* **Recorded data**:
(** C4 (amended): the version [get] puts in the envelope is the argument of
    the call (or its default) until the services are discovered; from then
    on it is the version [self.services] holds for the top-level segment of
    the path, whether or not the call gave a version; when the segment is
    not in [self.services] a line is printed and the argument of the call is
    used, and so it is, silently, when the path has no segment.  After a
    services list [[{"service": "ci", "version": 3}]], a request for
    [/ci/info] without version goes out with version 3. *)
Theorem get_version_resolution (w : World) (resource : string)
  (version : option pyval) :
  (services_initialized (dev w) = false ->
     resolve_version resource (version_arg version) w
     = Ret (version_arg version) w)
  /\ (forall entry,
        services_initialized (dev w) = true ->
        known_service (dev w) resource = Some entry ->
        resolve_version resource (version_arg version) w
        = Ret (entry_version entry) w)
  /\ (forall service,
        services_initialized (dev w) = true ->
        segment resource = Some service ->
        dict_get (KStr service) (services (dev w)) = None ->
        resolve_version resource (version_arg version) w
        = Ret (version_arg version) (log_line LogServiceNotKnown w))
  /\ (services_initialized (dev w) = true ->
      segment resource = None ->
      resolve_version resource (version_arg version) w
      = Ret (version_arg version) w)
  /\ (forall (action : option string) (data v : pyval) (w1 : World),
        resolve_version resource (version_arg version) w = Ret v w1 ->
        get resource version action data w =
        match data with
        | PNone =>
            send_counted
              (request (dev w) resource v (action_arg action) data) w1
        | _ =>
            match validate resource (action_arg action) (as_list data) w1 with
            | Ret _ w2 =>
                send_counted
                  (request (dev w) resource v (action_arg action) data) w2
            | Raise e w2 => Raise e w2
            | Blocked w2 => Blocked w2
            end
        end
        /\ dict_get (KStr "version")
             (request (dev w) resource v (action_arg action) data)
           = Some v)
  /\ (forall (buf : string) (m : dict),
        json_loads buf = Some (PDict m) ->
        services_message m = true ->
        dict_get (KStr "data") m
        = Some (PList [PDict [ (KStr "service", PStr "ci");
                               (KStr "version", PInt 3) ]]) ->
        exists w',
          handle_message buf w = Ret (PDict []) w'
          /\ services_initialized (dev w') = true
          /\ dict_get (KStr "ci") (services (dev w'))
             = Some {| entry_version := PInt 3 |}
          /\ get "/ci/info" None None PNone w'
             = send_counted
                 (request (dev w') "/ci/info" (PInt 3) "GET" PNone) w').
Proof.
  unfold known_service.
  repeat match goal with |- _ /\ _ => split end.
  - intros H. rewrite resolve_version_run, H. reflexivity.
  - intros entry H Hk. rewrite resolve_version_run, H.
    destruct (segment resource) as [service |]; [| discriminate].
    rewrite Hk. reflexivity.
  - intros service H Hs Hk. rewrite resolve_version_run, H, Hs, Hk.
    reflexivity.
  - intros H Hs. rewrite resolve_version_run, H, Hs. reflexivity.
  - intros action data v w1 Hv. split; [| apply request_ids].
    rewrite (get_run _ _ _ _ _ _ _ Hv).
    destruct (resolve_version_ret resource (version_arg version) w)
      as (v' & w1' & Hv' & (D1 & _)).
    rewrite Hv in Hv'. injection Hv' as <- <-. rewrite D1.
    destruct data; reflexivity.
  - intros buf m Hbuf Hmsg Hdata.
    assert (Hci : dict_get (KStr "ci")
                    (dict_set (KStr "ci") {| entry_version := PInt 3 |}
                       (services (dev w)))
                  = Some {| entry_version := PInt 3 |}).
    { induction (services (dev w)) as [| [k e] t IH]; [reflexivity |].
      cbn [dict_set]. destruct (key_eqb (KStr "ci") k) eqn:Hk.
      - cbn [dict_get]. rewrite Hk. reflexivity.
      - cbn [dict_get]. rewrite Hk. exact IH. }
    destruct (handle_message_services w buf m _ _ _ Hbuf Hmsg Hdata
                eq_refl eq_refl) as (w' & Hrun & Hdev & Hws).
    exists w'. split; [exact Hrun |].
    assert (Hflag : services_initialized (dev w') = true)
      by (rewrite Hdev; reflexivity).
    assert (Hentry : dict_get (KStr "ci") (services (dev w'))
                     = Some {| entry_version := PInt 3 |})
      by (rewrite Hdev; exact Hci).
    split; [exact Hflag |]. split; [exact Hentry |].
    assert (Hv : resolve_version "/ci/info" (version_arg None) w'
                 = Ret (PInt 3) w').
    { rewrite resolve_version_run, Hflag.
      change (segment "/ci/info") with (Some "ci"). cbv beta iota.
      rewrite Hentry. reflexivity. }
    rewrite (get_run _ _ _ _ _ _ _ Hv). reflexivity.
Qed.
Lemma list_ind3 {A} (P : list A -> Prop) :
  P [] -> (forall a, P [a]) -> (forall a b, P [a; b]) ->
  (forall a b c l, P l -> P (a :: b :: c :: l)) ->
  forall l, P l.
Proof.
  intros H0 H1 H2 H3 l.
  enough (P l /\ (forall a, P (a :: l)) /\ (forall a b, P (a :: b :: l))) by tauto.
  induction l as [|x l (IHa & IHb & IHc)].
  - auto.
  - repeat split; auto.
Qed.

Lemma sextet_of_base64_char (x : sextet) : sextet_of_char (base64_char x) = Some x.
Proof.
  destruct x as [[[[[x5 x4] x3] x2] x1] x0].
  destruct x5, x4, x3, x2, x1, x0; vm_compute; reflexivity.
Qed.

Lemma base64_char_inj (x y : sextet) : base64_char x = base64_char y -> x = y.
Proof.
  intros H. apply (f_equal sextet_of_char) in H.
  rewrite !sextet_of_base64_char in H. congruence.
Qed.

Lemma base64_char_not_pad (x : sextet) : base64_char x <> pad.
Proof.
  destruct x as [[[[[x5 x4] x3] x2] x1] x0].
  destruct x5, x4, x3, x2, x1, x0; discriminate.
Qed.

Ltac sextets :=
  repeat match goal with
    | H : base64_char _ = pad |- _ => exfalso; exact (base64_char_not_pad _ H)
    | H : pad = base64_char _ |- _ => exfalso; exact (base64_char_not_pad _ (eq_sym H))
    | H : base64_char _ = base64_char _ |- _ =>
        apply base64_char_inj in H; simplify_eq
    end.

Lemma base64_bytes_inj (l1 l2 : list ascii) :
  base64_bytes l1 = base64_bytes l2 -> l1 = l2.
Proof.
  revert l2. induction l1 as [|a|a b|a b c l1 IH] using list_ind3; intros l2 H.
  - destruct l2 as [|[] [|[] [|[] l2]]]; [reflexivity | discriminate H ..].
  - destruct a.
    destruct l2 as [|[] [|[] [|[] l2]]]; cbn [base64_bytes] in H;
      try discriminate H; inversion H; sextets; reflexivity.
  - destruct a, b.
    destruct l2 as [|[] [|[] [|[] l2]]]; cbn [base64_bytes] in H;
      try discriminate H; inversion H; sextets; reflexivity.
  - destruct a, b, c.
    destruct l2 as [|[] [|[] [|[] l2]]]; cbn [base64_bytes] in H;
      try discriminate H; inversion H; sextets.
    f_equal. f_equal. f_equal. apply IH. assumption.
Qed.

Lemma base64_inj (s1 s2 : string) : base64 s1 = base64 s2 -> s1 = s2.
Proof.
  unfold base64. intros H.
  apply (f_equal list_ascii_of_string) in H.
  rewrite !list_ascii_of_string_of_list_ascii in H.
  apply base64_bytes_inj in H.
  apply (f_equal string_of_list_ascii) in H.
  now rewrite !string_of_list_ascii_of_string in H.
Qed.
(** * TexText: preamble normalisation, the GTK3 dialog and the
      compatibility harness

    A shallow embedding of the parts of the TexText sources that the
    specification talks about:

    - [Preamble]: the fixtures of [v2/pytests/test_converter.py] and the
      normaliser they exercise ([TexToPdfConverter._remove_documentclass]);
    - [Gui]: [TexTextGuiBase.__init__] and the widget updates of
      [TexTextGuiGTK3.show] from [textext/gui/gui_gtk3.py];
    - [Harness]: [TempDirectory], [svg_to_png], [images_are_same] and the
      render-option selection of [is_current_version_compatible] from
      [pytests/test_compatibility.py].

    Python [int] is [Z], Python [str] is [string], Python [float] is an
    IEEE 754 binary64 value ([spec_float] at precision 53), dictionaries
    are [gmap]s, and exceptions are the left summand of a result type. *)

From Stdlib Require Import ZArith Lia Bool Ascii String.
From Stdlib Require Import Floats.SpecFloat.
From stdpp Require Import base option list strings gmap pretty.

Local Open Scope string_scope.
Set Warnings "-register-all".

(* ===================================================================== *)
(** * Python values shared by the modules below *)
(* ===================================================================== *)

Module Py.

(** ** [float]: IEEE 754 binary64 *)

Definition prec : Z := 53.
Definition emax : Z := 1024.
Definition float : Type := spec_float.

(** Values produced by [json.load]. *)
Inductive json :=
  | JNull
  | JBool (b : bool)
  | JInt (z : Z)
  | JFloat (f : float)
  | JStr (s : string)
  | JArr (l : list json)
  | JObj (m : gmap string json).

(** Truth value of an object in a condition. *)
Definition truthy (v : json) : bool :=
  match v with
  | JNull => false
  | JBool b => b
  | JInt z => negb (z =? 0)%Z
  | JFloat f =>
      match f with
      | S754_zero _ => false
      | _ => true
      end
  | JStr s => negb (String.eqb s "")
  | JArr l =>
      match l with
      | [] => false
      | _ => true
      end
  | JObj m => negb (bool_decide (m = ∅))
  end.

(** The exceptions the modelled code can raise.  [RuntimeError] carries
    its format string and the value the string is filled with. *)
Inductive exn :=
  | AssertionError
  | KeyError (key : string)
  | TypeError
  | ValueError
  | OverflowError
  | RuntimeError (format : string) (arg : json)
  | FileNotFoundError (path : string).
(** [target[k] = v] on the object in cell [target]. *)
Definition assign (target : nat) (k : string) (v : hval) : M unit :=
  fun st =>
    (Ok tt, update st target (fun c => match c with
                                       | CObj props => CObj (set_prop props k v)
                                       | CNode props => CNode (set_prop props k v)
                                       | CArr elems => CArr elems
                                       end)).

(** The next element of the array in cell [target]. *)
Definition push (target : nat) (v : hval) : M unit :=
  fun st =>
    (Ok tt, update st target (fun c => match c with
                                       | CArr elems => CArr (elems ++ [v])
                                       | other => other
                                       end)).

Definition cell_of (st : store) (v : hval) : option cell :=
  match v with
  | HRef l => nth_error st l
  | _ => None
  end.

Definition truthy (v : hval) : bool :=
  match v with
  | HUndef | HNull => false
  | HBool b => b
  | HNum n => negb (Z.eqb n 0)
  | HStr s => negb (String.eqb s EmptyString)
  | HFun _ | HRef _ => true
  end.

Definition typeof (v : hval) : string :=
  match v with
  | HUndef => "undefined"
  | HNull => "object"
  | HBool _ => "boolean"
  | HNum _ => "number"
  | HStr _ => "string"
  | HFun _ => "function"
  | HRef _ => "object"
  end.

Definition is_str (v : hval) (lit : string) : bool :=
  match v with
  | HStr s => String.eqb s lit
  | _ => false
  end.

Definition is_defined (v : hval) : bool :=
  match v with
  | HUndef => false
  | _ => true
  end.

Definition or_else (a b : hval) : hval := if truthy a then a else b.

(** [o.k] in the store [st]. *)
Definition get_in (st : store) (o : hval) (k : string) : hval :=
  match cell_of st o with
  | Some (CObj props) | Some (CNode props) =>
      match lookup k props with
      | Some v => v
      | None => HUndef
      end
  | _ => HUndef
  end.

Definition get (o : hval) (k : string) : M hval := fun st => (Ok (get_in st o k), st).

Definition destructure (arg : hval) (k : string) : M hval :=
  match arg with
  | HUndef => throw (TypeError "Cannot destructure property of undefined")
  | HNull => throw (TypeError "Cannot destructure property of null")
  | _ => get arg k
  end.

Fixpoint chars (s : string) : list hval :=
  match s with
  | EmptyString => []
  | String c s' => HStr (String c EmptyString) :: chars s'
  end.

Definition entries_in (st : store) (v : hval) : list (string * hval) :=
  match v with
  | HStr s => indexed_from 0 (chars s)
  | HRef l =>
      match nth_error st l with
      | Some (CObj props) | Some (CNode props) => props
      | Some (CArr elems) => indexed_from 0 elems
      | None => []
      end
  | _ => []
  end.

Definition Object_entries (v : hval) : M (list (string * hval)) :=
  fun st => (Ok (entries_in st v), st).

(** The interface of smiles-js on the store. *)
Record Library : Type := {
  parse : hval -> M hval;
  buildSMILES : hval -> M hval;
  decompile : hval -> M hval;
  isValidRoundTrip : hval -> M hval;
  Ring : hval -> M hval;
  Linear : hval -> hval -> hval -> M hval;
  FusedRing : hval -> M hval;
  Molecule : hval -> M hval;
  common : list (string * hval);
  toObject : hval -> M hval;
  smiles : hval -> M hval;
  call : string -> hval -> list hval -> M hval;
  objectToString : hval -> M string
}.

Section Tools.
Variable lib : Library.

Definition ToString (v : hval) : M string :=
  match v with
  | HUndef => ret "undefined"
  | HNull => ret "null"
  | HBool true => ret "true"
  | HBool false => ret "false"
  | HNum n => ret (string_of_Z n)
  | HStr s => ret s
  | _ => objectToString lib v
  end.

(** The loop of [Array.prototype.map]: the results are stored in the new
    array one by one. *)
Fixpoint fill (f : hval -> M hval) (target : nat) (elems : list hval) : M unit :=
  match elems with
  | [] => ret tt
  | e :: rest => v <~ f e ;; _ <~ push target v ;; fill f target rest
  end.

Definition method_map (callback : string) (f : hval -> M hval) (list : hval) : M hval :=
  fun st =>
    match list with
    | HUndef => throw (TypeError "Cannot read properties of undefined (reading 'map')") st
    | HNull => throw (TypeError "Cannot read properties of null (reading 'map')") st
    | HRef l =>
        match nth_error st l with
        | Some (CArr elems) =>
            (target <~ alloc (CArr []) ;;
             _ <~ fill f target elems ;;
             ret (HRef target)) st
        | Some (CObj props) | Some (CNode props) =>
            match lookup "map" props with
            | Some (HFun g) => call lib g list [HFun callback] st
            | _ => throw (TypeError "map is not a function") st
            end
        | None => throw (TypeError "map is not a function") st
        end
    | _ => throw (TypeError "map is not a function") st
    end.

Definition has_toObject (st : store) (node : hval) : bool :=
  match cell_of st node with
  | Some (CNode _) => true
  | _ => truthy (get_in st node "toObject")
  end.

Definition call_toObject (node : hval) : M hval :=
  fun st =>
    match cell_of st node with
    | Some (CNode _) => toObject lib node st
    | _ =>
        match get_in st node "toObject" with
        | HFun f => call lib f node [] st
        | _ => throw (TypeError "node.toObject is not a function") st
        end
    end.

Definition isArray (st : store) (v : hval) : bool :=
  match cell_of st v with
  | Some (CArr _) => true
  | _ => false
  end.

Definition elements_in (st : store) (v : hval) : list hval :=
  match cell_of st v with
  | Some (CArr elems) => elems
  | _ => []
  end.

Fixpoint copy_loop (astToObject : hval -> M hval) (result : nat)
  (entries : list (string * hval)) : M unit :=
  match entries with
  | [] => ret tt
  | (key, value) :: rest =>
      if startsWith_underscore key then copy_loop astToObject result rest
      else if String.eqb (typeof value) "function" then copy_loop astToObject result rest
      else
        v <~ astToObject value ;;
        _ <~ assign result key v ;;
        copy_loop astToObject result rest
  end.

(** astToObject, statement by statement, with the call depth that is
    left. *)
Fixpoint astToObject_at (depth : nat) (node : hval) : M hval :=
  match depth with
  | O => throw RangeError
  | S depth' =>
      fun st =>
        if negb (truthy node) || negb (String.eqb (typeof node) "object") then ret node st
        else if has_toObject st node then call_toObject node st
        else if isArray st node then
          (target <~ alloc (CArr []) ;;
           _ <~ fill (astToObject_at depth') target (elements_in st node) ;;
           ret (HRef target)) st
        else
          (result <~ alloc (CObj []) ;;
           _ <~ copy_loop (astToObject_at depth') result (entries_in st node) ;;
           ret (HRef result)) st
  end.

(** A traversal deeper than the store has cells is inside a cell it came
    from: it does not end, which the runtime reports as a RangeError.  So
    this depth is a stack that is deep enough. *)
Definition astToObject (node : hval) : M hval :=
  fun st => astToObject_at (S (length st)) node st.

Fixpoint attach_loop (objectToAst : hval -> M hval) (result : nat)
  (entries : list (string * hval)) : M unit :=
  match entries with
  | [] => ret tt
  | (pos, list) :: rest =>
      v <~ method_map "objectToAst" objectToAst list ;;
      _ <~ assign result pos v ;;
      attach_loop objectToAst result rest
  end.

Definition reconstructAttachments (objectToAst : hval -> M hval) (attachments : hval)
  : M hval :=
  if negb (truthy attachments) then new (CObj [])
  else
    result <~ alloc (CObj []) ;;
    entries <~ Object_entries attachments ;;
    _ <~ attach_loop objectToAst result entries ;;
    ret (HRef result).

(** [v || {}] and [v || []]: the literal is a new object. *)
Definition or_new (v : hval) (c : cell) : M hval :=
  if truthy v then ret v else new c.

Fixpoint objectToAst_at (depth : nat) (obj : hval) : M hval :=
  match depth with
  | O => throw RangeError
  | S depth' =>
      if negb (truthy obj) || negb (String.eqb (typeof obj) "object") then ret obj
      else
        type <~ get obj "type" ;;
        if is_str type "ring" then
          atoms <~ get obj "atoms" ;;
          size <~ get obj "size" ;;
          ringNumber <~ get obj "ringNumber" ;;
          offset <~ get obj "offset" ;;
          substitutions <~ get obj "substitutions" ;;
          substitutions' <~ or_new substitutions (CObj []) ;;
          attachments <~ get obj "attachments" ;;
          attachments' <~ reconstructAttachments (objectToAst_at depth') attachments ;;
          bonds <~ get obj "bonds" ;;
          bonds' <~ or_new bonds (CArr []) ;;
          options <~ new (CObj [ ("atoms", atoms); ("size", size);
                                 ("ringNumber", or_else ringNumber (HNum 1));
                                 ("offset", or_else offset (HNum 0));
                                 ("substitutions", substitutions');
                                 ("attachments", attachments');
                                 ("bonds", bonds') ]) ;;
          Ring lib options
        else if is_str type "linear" then
          atoms <~ get obj "atoms" ;;
          atoms' <~ or_new atoms (CArr []) ;;
          bonds <~ get obj "bonds" ;;
          bonds' <~ or_new bonds (CArr []) ;;
          attachments <~ get obj "attachments" ;;
          attachments' <~ reconstructAttachments (objectToAst_at depth') attachments ;;
          Linear lib atoms' bonds' attachments'
        else if is_str type "fused_ring" then
          rings <~ get obj "rings" ;;
          rings' <~ or_new rings (CArr []) ;;
          nodes <~ method_map "objectToAst" (objectToAst_at depth') rings' ;;
          FusedRing lib nodes
        else if is_str type "molecule" then
          components <~ get obj "components" ;;
          components' <~ or_new components (CArr []) ;;
          nodes <~ method_map "objectToAst" (objectToAst_at depth') components' ;;
          Molecule lib nodes
        else ret obj
  end.

Definition objectToAst (obj : hval) : M hval :=
  fun st => objectToAst_at (S (length st)) obj st.

Definition failure (error : JsError) : M hval :=
  new (CObj [("success", HBool false); ("error", HStr (errMessage error))]).

Definition parse_smiles (input : hval) : M hval :=
  smiles <~ destructure input "smiles" ;;
  mtry
    (ast <~ parse lib smiles ;;
     astObject <~ astToObject ast ;;
     new (CObj [("success", HBool true); ("smiles", smiles); ("ast", astObject)]))
    failure.

Definition build_smiles (input : hval) : M hval :=
  ast <~ destructure input "ast" ;;
  mtry
    (node <~ objectToAst ast ;;
     smiles <~ buildSMILES lib node ;;
     new (CObj [("success", HBool true); ("smiles", smiles)]))
    failure.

* **EXERCISE REQUIREMENTS**:
Quote only the stretch of lines that starts the data above and ends with the line containing "used, and so", both included.

* **RESPONSE AREA**:
(** C4 (amended): the version [get] puts in the envelope is the argument of
    the call (or its default) until the services are discovered; from then
    on it is the version [self.services] holds for the top-level segment of
    the path, whether or not the call gave a version; when the segment is
    not in [self.services] a line is printed and the argument of the call is
    used, and so it is, silently, when the path has no segment.  After a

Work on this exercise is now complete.